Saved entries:
+++

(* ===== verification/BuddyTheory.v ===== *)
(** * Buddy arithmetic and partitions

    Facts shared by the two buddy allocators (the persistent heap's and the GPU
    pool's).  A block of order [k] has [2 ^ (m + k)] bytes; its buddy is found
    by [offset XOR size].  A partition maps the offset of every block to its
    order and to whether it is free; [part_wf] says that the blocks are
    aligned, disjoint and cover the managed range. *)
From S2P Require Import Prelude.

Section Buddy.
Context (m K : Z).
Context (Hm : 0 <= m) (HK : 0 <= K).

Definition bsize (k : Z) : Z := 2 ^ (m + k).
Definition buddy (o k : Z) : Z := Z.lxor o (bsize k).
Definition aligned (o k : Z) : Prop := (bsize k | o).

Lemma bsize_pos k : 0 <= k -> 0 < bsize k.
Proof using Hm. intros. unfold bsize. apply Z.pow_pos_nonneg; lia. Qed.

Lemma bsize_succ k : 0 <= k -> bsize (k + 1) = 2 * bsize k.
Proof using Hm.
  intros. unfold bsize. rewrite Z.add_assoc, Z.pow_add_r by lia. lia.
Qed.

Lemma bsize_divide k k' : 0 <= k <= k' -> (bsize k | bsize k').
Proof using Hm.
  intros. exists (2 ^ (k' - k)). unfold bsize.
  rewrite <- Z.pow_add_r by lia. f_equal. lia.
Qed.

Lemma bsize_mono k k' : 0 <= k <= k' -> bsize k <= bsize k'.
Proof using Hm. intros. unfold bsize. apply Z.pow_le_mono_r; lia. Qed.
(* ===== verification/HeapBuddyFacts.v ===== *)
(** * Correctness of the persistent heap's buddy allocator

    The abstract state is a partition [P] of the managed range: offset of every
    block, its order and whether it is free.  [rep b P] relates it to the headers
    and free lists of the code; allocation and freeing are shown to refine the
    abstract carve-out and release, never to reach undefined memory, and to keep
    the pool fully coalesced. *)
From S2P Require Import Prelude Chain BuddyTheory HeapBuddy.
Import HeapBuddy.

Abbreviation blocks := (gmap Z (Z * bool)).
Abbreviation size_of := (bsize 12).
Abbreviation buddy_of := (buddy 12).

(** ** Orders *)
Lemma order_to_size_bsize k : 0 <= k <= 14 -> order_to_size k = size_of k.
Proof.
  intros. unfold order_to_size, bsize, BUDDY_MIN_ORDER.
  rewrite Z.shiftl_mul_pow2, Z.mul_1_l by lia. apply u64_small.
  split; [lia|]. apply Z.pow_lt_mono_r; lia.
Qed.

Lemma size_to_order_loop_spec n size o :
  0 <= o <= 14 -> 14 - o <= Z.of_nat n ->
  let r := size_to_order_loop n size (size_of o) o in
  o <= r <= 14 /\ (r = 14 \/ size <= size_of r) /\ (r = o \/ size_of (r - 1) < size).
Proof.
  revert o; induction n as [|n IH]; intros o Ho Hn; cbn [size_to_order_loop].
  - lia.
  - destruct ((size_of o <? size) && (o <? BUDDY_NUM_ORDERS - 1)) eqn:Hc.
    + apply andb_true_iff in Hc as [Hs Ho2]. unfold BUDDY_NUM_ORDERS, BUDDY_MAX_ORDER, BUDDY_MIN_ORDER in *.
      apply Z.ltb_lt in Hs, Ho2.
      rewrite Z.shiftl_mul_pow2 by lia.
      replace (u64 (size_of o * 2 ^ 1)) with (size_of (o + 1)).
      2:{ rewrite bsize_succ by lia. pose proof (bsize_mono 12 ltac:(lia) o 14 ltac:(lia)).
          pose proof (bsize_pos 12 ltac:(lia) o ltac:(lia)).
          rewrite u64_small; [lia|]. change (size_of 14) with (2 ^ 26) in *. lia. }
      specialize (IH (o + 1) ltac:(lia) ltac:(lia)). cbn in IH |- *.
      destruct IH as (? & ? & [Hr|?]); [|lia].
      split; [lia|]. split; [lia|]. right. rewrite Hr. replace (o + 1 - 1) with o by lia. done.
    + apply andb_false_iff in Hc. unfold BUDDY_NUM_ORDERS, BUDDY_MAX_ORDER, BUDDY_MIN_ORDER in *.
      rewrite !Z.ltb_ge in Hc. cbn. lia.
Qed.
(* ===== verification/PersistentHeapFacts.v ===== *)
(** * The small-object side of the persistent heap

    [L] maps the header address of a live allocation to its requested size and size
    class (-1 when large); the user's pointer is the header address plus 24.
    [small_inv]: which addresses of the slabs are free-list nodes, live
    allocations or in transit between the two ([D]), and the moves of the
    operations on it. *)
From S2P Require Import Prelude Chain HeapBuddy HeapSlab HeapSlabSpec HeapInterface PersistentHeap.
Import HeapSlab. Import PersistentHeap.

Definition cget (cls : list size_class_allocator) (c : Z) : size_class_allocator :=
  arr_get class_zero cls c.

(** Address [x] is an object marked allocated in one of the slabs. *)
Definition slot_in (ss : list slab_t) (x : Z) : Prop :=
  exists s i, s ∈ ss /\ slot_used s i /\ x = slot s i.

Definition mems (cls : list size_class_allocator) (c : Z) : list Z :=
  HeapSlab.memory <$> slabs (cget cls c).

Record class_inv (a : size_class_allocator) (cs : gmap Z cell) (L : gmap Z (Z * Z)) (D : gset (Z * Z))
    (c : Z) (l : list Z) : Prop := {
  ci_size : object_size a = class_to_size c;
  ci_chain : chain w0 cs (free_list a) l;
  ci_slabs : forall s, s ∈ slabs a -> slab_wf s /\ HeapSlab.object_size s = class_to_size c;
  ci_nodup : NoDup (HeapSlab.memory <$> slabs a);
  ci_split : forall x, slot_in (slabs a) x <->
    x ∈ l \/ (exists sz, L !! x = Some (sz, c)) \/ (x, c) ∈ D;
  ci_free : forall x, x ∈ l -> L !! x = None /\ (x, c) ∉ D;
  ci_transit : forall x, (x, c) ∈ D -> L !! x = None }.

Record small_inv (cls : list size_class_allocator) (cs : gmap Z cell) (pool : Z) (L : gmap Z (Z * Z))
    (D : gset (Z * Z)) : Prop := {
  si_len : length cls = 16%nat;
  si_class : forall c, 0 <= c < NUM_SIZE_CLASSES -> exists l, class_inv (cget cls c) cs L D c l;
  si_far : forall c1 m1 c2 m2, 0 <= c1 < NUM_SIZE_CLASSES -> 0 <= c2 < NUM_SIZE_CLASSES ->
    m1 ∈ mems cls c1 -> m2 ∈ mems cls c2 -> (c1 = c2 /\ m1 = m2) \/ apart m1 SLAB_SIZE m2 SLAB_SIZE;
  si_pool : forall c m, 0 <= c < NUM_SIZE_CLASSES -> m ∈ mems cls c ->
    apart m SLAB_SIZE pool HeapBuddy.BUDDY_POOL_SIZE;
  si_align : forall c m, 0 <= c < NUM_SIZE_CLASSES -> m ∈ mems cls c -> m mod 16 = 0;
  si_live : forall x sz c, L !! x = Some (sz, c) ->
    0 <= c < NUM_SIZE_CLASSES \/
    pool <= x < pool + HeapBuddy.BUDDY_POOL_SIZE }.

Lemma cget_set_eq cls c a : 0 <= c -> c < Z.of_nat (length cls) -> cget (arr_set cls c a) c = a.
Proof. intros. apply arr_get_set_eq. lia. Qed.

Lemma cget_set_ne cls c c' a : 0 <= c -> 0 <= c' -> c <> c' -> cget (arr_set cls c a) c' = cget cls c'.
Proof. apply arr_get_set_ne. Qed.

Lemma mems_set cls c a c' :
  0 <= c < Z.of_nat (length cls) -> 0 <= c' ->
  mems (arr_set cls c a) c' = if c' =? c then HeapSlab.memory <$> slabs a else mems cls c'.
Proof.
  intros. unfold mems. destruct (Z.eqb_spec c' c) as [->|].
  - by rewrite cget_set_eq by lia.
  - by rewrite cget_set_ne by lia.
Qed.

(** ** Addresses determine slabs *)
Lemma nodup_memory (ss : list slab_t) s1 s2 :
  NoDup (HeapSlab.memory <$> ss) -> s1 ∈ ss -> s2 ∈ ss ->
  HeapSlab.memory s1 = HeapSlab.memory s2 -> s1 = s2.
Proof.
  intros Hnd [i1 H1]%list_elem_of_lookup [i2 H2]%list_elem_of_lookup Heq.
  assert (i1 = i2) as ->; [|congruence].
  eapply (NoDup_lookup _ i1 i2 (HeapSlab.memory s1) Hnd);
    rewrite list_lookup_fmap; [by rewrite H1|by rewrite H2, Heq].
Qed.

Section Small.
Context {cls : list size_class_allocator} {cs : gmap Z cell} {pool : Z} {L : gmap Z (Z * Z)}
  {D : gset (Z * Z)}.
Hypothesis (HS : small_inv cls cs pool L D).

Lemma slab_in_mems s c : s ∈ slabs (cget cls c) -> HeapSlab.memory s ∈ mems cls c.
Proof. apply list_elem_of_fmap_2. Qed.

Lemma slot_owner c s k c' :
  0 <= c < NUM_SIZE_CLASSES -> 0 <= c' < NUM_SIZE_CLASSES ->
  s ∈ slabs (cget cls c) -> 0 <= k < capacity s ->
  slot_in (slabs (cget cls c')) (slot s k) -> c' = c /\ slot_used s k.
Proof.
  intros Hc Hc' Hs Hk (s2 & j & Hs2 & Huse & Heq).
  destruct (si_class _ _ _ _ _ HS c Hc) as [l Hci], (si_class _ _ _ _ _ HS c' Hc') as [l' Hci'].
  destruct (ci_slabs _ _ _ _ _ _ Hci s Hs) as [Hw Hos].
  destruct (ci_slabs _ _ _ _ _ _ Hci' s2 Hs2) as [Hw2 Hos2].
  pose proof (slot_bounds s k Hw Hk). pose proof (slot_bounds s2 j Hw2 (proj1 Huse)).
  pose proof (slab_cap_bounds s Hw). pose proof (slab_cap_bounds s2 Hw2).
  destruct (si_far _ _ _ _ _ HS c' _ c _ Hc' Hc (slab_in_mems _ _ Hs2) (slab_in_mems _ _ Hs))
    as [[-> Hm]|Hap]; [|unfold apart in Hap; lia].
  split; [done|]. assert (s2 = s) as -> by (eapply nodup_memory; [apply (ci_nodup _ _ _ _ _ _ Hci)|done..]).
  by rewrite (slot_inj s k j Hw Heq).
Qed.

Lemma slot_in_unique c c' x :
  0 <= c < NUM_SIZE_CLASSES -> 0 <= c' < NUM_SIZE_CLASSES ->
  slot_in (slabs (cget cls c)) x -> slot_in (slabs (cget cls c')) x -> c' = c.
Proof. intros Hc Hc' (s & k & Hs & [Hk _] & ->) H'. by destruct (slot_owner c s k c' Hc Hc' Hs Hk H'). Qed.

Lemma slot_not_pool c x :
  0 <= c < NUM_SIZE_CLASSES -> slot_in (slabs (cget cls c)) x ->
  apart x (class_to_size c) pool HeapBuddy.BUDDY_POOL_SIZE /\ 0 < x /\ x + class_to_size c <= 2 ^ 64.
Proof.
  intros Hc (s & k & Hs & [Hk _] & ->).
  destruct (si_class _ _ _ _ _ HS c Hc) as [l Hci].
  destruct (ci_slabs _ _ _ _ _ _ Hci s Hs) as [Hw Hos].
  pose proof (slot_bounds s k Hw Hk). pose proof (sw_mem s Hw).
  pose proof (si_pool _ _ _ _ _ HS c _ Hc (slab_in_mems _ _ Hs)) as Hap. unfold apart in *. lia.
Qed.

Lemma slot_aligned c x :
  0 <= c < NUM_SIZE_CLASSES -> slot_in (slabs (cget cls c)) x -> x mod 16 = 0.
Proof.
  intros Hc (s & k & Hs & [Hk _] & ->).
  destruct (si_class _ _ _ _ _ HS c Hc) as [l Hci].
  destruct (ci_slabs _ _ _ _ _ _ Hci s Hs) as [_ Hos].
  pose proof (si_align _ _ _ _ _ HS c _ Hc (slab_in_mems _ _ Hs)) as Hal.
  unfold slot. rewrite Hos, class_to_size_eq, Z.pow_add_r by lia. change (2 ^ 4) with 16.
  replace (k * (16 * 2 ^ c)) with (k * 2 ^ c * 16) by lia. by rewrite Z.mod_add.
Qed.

+++

Exactly reproduce the lines of the entries above, from the one containing "as [_ Hos]." to the very last, and no others.

Result:
  destruct (ci_slabs _ _ _ _ _ _ Hci s Hs) as [_ Hos].
  pose proof (si_align _ _ _ _ _ HS c _ Hc (slab_in_mems _ _ Hs)) as Hal.
  unfold slot. rewrite Hos, class_to_size_eq, Z.pow_add_r by lia. change (2 ^ 4) with 16.
  replace (k * (16 * 2 ^ c)) with (k * 2 ^ c * 16) by lia. by rewrite Z.mod_add.
Qed.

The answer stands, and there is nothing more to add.